[Collected data entries]
Content starts
(** X3. What Parse returns and the calls it makes depend on the context
    through its reporter only: on two contexts with the same reporter state,
    whatever diagnostics they hold, the value, the history and the list left
    in the context are the same. *)
Theorem parse_depends_on_the_reporter_only
    (c1 c2 : SolParserContext) (source source_name : option string) :
  errorReporter c1 = errorReporter c2 ->
  fst (fst (sol_parser_parse (Some c1) source source_name))
  = fst (fst (sol_parser_parse (Some c2) source source_name))
  /\ snd (sol_parser_parse (Some c1) source source_name)
     = snd (sol_parser_parse (Some c2) source source_name)
  /\ (source <> None -> source_name <> None ->
      option_map errorList (snd (fst (sol_parser_parse (Some c1) source source_name)))
      = option_map errorList (snd (fst (sol_parser_parse (Some c2) source source_name)))).
Proof.
  intros Hrep.
  destruct source as [source|], source_name as [source_name|];
    try (split; [reflexivity|split; [reflexivity|intros; congruence]]).
  rewrite !parse_run, Hrep.
  destruct (Parser_parse source source_name (errorReporter c2) []) as [[[ast|]|x] [rep el]];
    cbn.
  - destruct (toJson Parsed {[source_name := 0]} ast) as [json|x]; cbn.
    + destruct (jsonPrettyPrint json) as [d|x]; cbn; auto.
    + auto.
  - auto.
  - auto.
Qed.

End Parsing.

(** ** The pipeline by itself, and the order of the calls *)

Section Pipeline.
Context `{Solidity}.

Lemma is_prefix_spec (l1 l2 : list call) :
  is_prefix l1 l2 = true <-> exists rest, l2 = l1 ++ rest.
Proof.
  revert l2. induction l1 as [|c1 l1 IH]; intros l2; cbn [is_prefix].
  - split; [intros _; exists l2; reflexivity|reflexivity].
  - destruct l2 as [|c2 l2].
    + split; [discriminate|]. intros [rest Hrest]. discriminate.
    + rewrite andb_true_iff, call_eqb_spec, IH. split.
      * intros [-> [rest ->]]. exists rest. reflexivity.
      * intros [rest [= -> ->]]. split; [reflexivity|]. exists rest. reflexivity.
Qed.

Lemma analyzeSourceUnit_audit (_ast : SourceUnit) (_errors : ErrorList) :
  let '(r, (_, el), t) := analyzeSourceUnit _ast _errors in
  el = last_errors _errors t /\ pipeline_checks r t = true.
Proof.
  unfold analyzeSourceUnit, analyzeSourceUnit_try, try_catch, bind,
    pass, invoke, modify, ret, on_ast, on_locals, on_reporter, analyzeSourceUnit_catch.
  repeat (step; split_bools; cbn).
  all: repeat match goal with x : exn |- _ => destruct x end; cbn in *; try discriminate.
  all: repeat match goal with Hp : (_, _) = (_, _) |- _ => injection Hp as <- <- end.
  all: split; [reflexivity|lazy; reflexivity].
Qed.

Lemma analyze_order (c : SolParserContext) (json name : string) :
  order_checks (snd (sol_analyze_parsed_ast_json (Some c) (Some json) (Some name))) = true.
Proof.
  unfold sol_analyze_parsed_ast_json, sol_analyze_parsed_ast_json_try, try_catch,
    call_analyzeSourceUnit, analyzeSourceUnit, analyzeSourceUnit_try, try_catch, bind,
    pure_call, pass, invoke, clear_errorList, modify, ret, on_ast, on_locals,
    on_reporter, c_str, sol_analyze_parsed_ast_json_catch, analyzeSourceUnit_catch.
  repeat (step; split_bools; cbn).
  all: lazy; reflexivity.
Qed.

Lemma pipeline_checks_elim (r : result bool) (t : list (event ErrorType)) :
  pipeline_checks r t = true ->
  pipeline_verdict r t = true /\ is_prefix (map ev_call t) pipeline = true
  /\ t <> [] /\ last_if faulted t = true.
Proof.
  unfold pipeline_checks. rewrite !andb_true_iff. intros [[[Hv Hp] Hne] Hf].
  repeat split; try assumption. destruct t; [discriminate|discriminate].
Qed.

Lemma ended_by_throw_spec (x : exn) (t : list (event ErrorType)) :
  ended_by_throw x t = true -> exists pre e, t = pre ++ [e] /\ ev_outcome e = Threw x.
Proof.
  unfold ended_by_throw. destruct (last t) as [e|] eqn:Hlast; [|discriminate].
  rewrite bool_decide_eq_true. intros Ho.
  apply last_Some in Hlast as [pre ->]. eauto.
Qed.

(** X4. [analyzeSourceUnit] starts every run with the scope assignment,
    whatever it is handed, and returns [true] exactly when it has made all
    the calls of the pipeline, in order, and each of them ended without
    reporting failure and without a throw. *)
Theorem pipeline_returns_true_iff_every_call_succeeded
    (_ast : SourceUnit) (_errors : ErrorList) (r : result bool)
    (ast1 : SourceUnit) (el : ErrorList) (t : list (event ErrorType)) :
  analyzeSourceUnit _ast _errors = (r, (ast1, el), t) ->
  (exists e rest, t = e :: rest /\ ev_call e = AssignScopes)
  /\ (r = Ret true <->
      map ev_call t = pipeline /\ forall e, In e t -> ev_outcome e = Done).
Proof.
  intros Hrun. pose proof (analyzeSourceUnit_audit _ast _errors) as Ha.
  rewrite Hrun in Ha. destruct Ha as [_ Hc].
  apply pipeline_checks_elim in Hc as (Hv & Hp & Hne & _).
  split.
  - destruct t as [|e rest]; [congruence|]. exists e, rest. split; [reflexivity|].
    cbn in Hp. apply andb_true_iff in Hp as [Hp _]. now apply call_eqb_spec.
  - destruct r as [[|]|x]; cbn [pipeline_verdict] in Hv.
    + apply andb_true_iff in Hv as [Hd Hcalls].
      apply bool_decide_eq_true in Hcalls. rewrite all_done_spec in Hd. tauto.
    + apply andb_true_iff in Hv as [Hd _]. apply negb_true_iff in Hd.
      split; [discriminate|]. intros [_ Hall]. rewrite <- all_done_spec in Hall. congruence.
    + apply andb_true_iff in Hv as [_ Hend].
      apply ended_by_throw_spec in Hend as (pre & e & -> & Ho).
      split; [discriminate|]. intros [_ Hall].
      specialize (Hall e). rewrite Ho in Hall.
      discriminate Hall. apply in_or_app. right. now left.
Qed.
(** [new MuxChannel(ws, 0, ws)] on a socket in state [s]. *)
Definition wrap (s : Z) : channel :=
  RootChannel (mkWebSocket s []) (mkFields 0 s ∅ [] 0).

End MuxChannel.

(** ** JavaScript numbers that need not be integers

    A finite binary64 value is [Finite m e], the number [m * 2^e]; the
    two zeros are not told apart.  Arithmetic rounds to the nearest
    binary64 value, ties to even. *)

Module Number.

Inductive number : Type :=
| Finite (m e : Z)
| PosInf
| NegInf
| NaN.

Definition of_Z (z : Z) : number := Finite z 0.

(** [a < b] *)
Definition lt (a b : number) : bool :=
  match a, b with
  | NaN, _ | _, NaN => false
  | _, NegInf => false
  | PosInf, _ => false
  | NegInf, _ => true
  | _, PosInf => true
  | Finite m1 e1, Finite m2 e2 =>
      let t := Z.min e1 e2 in
      m1 * 2 ^ (e1 - t) <? m2 * 2 ^ (e2 - t)
  end.

(** [a > b] *)
Definition gt (a b : number) : bool := lt b a.

(** Rounding of the exact value [m * 2^e] to binary64: 53 bits of
    mantissa, least exponent -1074, overflow to infinity from 2^1024. *)
Definition round_even (a sh : Z) : Z :=
  let q := Z.shiftr a sh in
  let r := Z.land a (Z.ones sh) in
  let half := Z.shiftl 1 (sh - 1) in
  if r <? half then q
  else if half <? r then q + 1
  else if Z.even q then q else q + 1.

Definition fround (m e : Z) : number :=
  if m =? 0 then Finite 0 0
  else
    let a := Z.abs m in
    let bits := Z.log2 a + 1 in
    let t := Z.max (e + bits - 53) (-1074) in
    let q := if t <=? e then a else round_even a (t - e) in
    let t' := Z.max t e in
    if 1024 <? Z.log2 q + 1 + t' then (if m <? 0 then NegInf else PosInf)
    else Finite (Z.sgn m * q) t'.

(** [a * b] *)
Definition mul (a b : number) : number :=
  match a, b with
  | NaN, _ | _, NaN => NaN
  | Finite m1 e1, Finite m2 e2 => fround (m1 * m2) (e1 + e2)
  | Finite m _, PosInf | PosInf, Finite m _ =>
      if m =? 0 then NaN else if m <? 0 then NegInf else PosInf
  | Finite m _, NegInf | NegInf, Finite m _ =>
      if m =? 0 then NaN else if m <? 0 then PosInf else NegInf
  | PosInf, PosInf | NegInf, NegInf => PosInf
  | PosInf, NegInf | NegInf, PosInf => NegInf
  end.

(** [Math.round(x)]: the nearest integer, a tie going up. *)
Definition Math_round (x : number) : number :=
  match x with
  | Finite m e =>
      if 0 <=? e then Finite m e
      else Finite (Z.shiftr (m + Z.shiftl 1 (- e - 1)) (- e)) 0
  | _ => x
  end.

(** The integer part, as [ToInt32] and [ToUint32] take it before they
    wrap; infinities and NaN count as 0. *)
Definition truncate (x : number) : Z :=
  match x with
  | Finite m e => if 0 <=? e then m * 2 ^ e else Z.quot m (2 ^ (- e))
  | _ => 0
  end.
(** C9, amended: once the stored credential has been read (the read
    returned a string or null), the call never raises past its boundary:
    its promise is never rejected; it stays pending exactly when the SDK
    call never settles; otherwise it is fulfilled with the reply text or
    with one of exactly four strings, told apart from each other: for a
    missing credential, for a response without text, for a thrown [Error]
    (the prefix followed by its message), and for any other thrown
    value. *)
Theorem sendToGeminiWithContext_never_raises_after_read
    w apiKey ms instruction modelName :
  GeminiCall.getItem w = GeminiCall.returns apiKey →
  let promise :=
    GeminiCall.sendToGeminiWithContext w ms instruction modelName in
  let contents :=
    (λ msg, {| Gemini.content_role := role msg;
               Gemini.parts := [text msg] |}) <$> ms in
  promise ≠ GeminiCall.rejected ∧
  (promise = GeminiCall.pending ↔
   ∃ key, apiKey = Some key ∧ key ≠ "" ∧
          GeminiCall.generateContent w key modelName contents instruction
          = GeminiCall.never_settles) ∧
  ((JS.truthy_opt apiKey = false ∧
    promise = GeminiCall.fulfilled Gemini.missing_key) ∨
   (∃ key,
      apiKey = Some key ∧ key ≠ "" ∧
      match GeminiCall.generateContent w key modelName contents
              instruction with
      | GeminiCall.never_settles => promise = GeminiCall.pending
      | GeminiCall.settles (Gemini.resolves (Some reply)) =>
        promise = GeminiCall.fulfilled reply
      | GeminiCall.settles (Gemini.resolves None) =>
        promise = GeminiCall.fulfilled Gemini.empty_response
      | GeminiCall.settles (Gemini.throws_Error message) =>
        promise = GeminiCall.fulfilled (Gemini.error_prefix +:+ message)
      | GeminiCall.settles Gemini.throws_other =>
        promise = GeminiCall.fulfilled Gemini.unknown_error
      end)) ∧
  (Gemini.missing_key ≠ Gemini.empty_response ∧
   Gemini.missing_key ≠ Gemini.unknown_error ∧
   Gemini.empty_response ≠ Gemini.unknown_error ∧
   ∀ message,
     Gemini.error_prefix +:+ message ≠ Gemini.missing_key ∧
     Gemini.error_prefix +:+ message ≠ Gemini.empty_response ∧
     Gemini.error_prefix +:+ message ≠ Gemini.unknown_error).
Proof.
  intros Hread promise contents. subst promise.
  unfold GeminiCall.sendToGeminiWithContext. rewrite Hread. fold contents.
  split; [|split; [|split; [|exact sentinels_pairwise_distinct]]].
  - destruct apiKey as [key|]; [|done].
    destruct (negb (JS.truthy key)); [done|].
    by destruct (GeminiCall.generateContent w key modelName contents
                   instruction) as [[[?|]| |]|].
  - destruct apiKey as [key|]; [|split; [done|by intros (? & ? & _)]].
    destruct (JS.truthy key) eqn:Ht; simpl.
    + apply truthy_spec in Ht. split.
      * intros Hp. exists key. split_and!; [done|done|].
        by destruct (GeminiCall.generateContent w key modelName contents
                       instruction) as [[[?|]| |]|].
      * intros (key' & [= <-] & _ & ->). done.
    + split; [done|]. intros (key' & [= <-] & Hne%truthy_spec & _).
      congruence.
  - destruct apiKey as [key|]; [|by left].
    destruct (JS.truthy key) eqn:Ht; simpl; [|by left].
    right. exists key. apply truthy_spec in Ht. split_and!; [done|done|].
    by destruct (GeminiCall.generateContent w key modelName contents
                   instruction) as [[[?|]| |]|].
Qed.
Content ends
**WORK TO BE COMPLETED**.
Would you filter the records and copy each line that contains the word "generateContent"?

**FINISHED EXERCISE**.
          GeminiCall.generateContent w key modelName contents instruction
      match GeminiCall.generateContent w key modelName contents
    by destruct (GeminiCall.generateContent w key modelName contents
        by destruct (GeminiCall.generateContent w key modelName contents
    by destruct (GeminiCall.generateContent w key modelName contents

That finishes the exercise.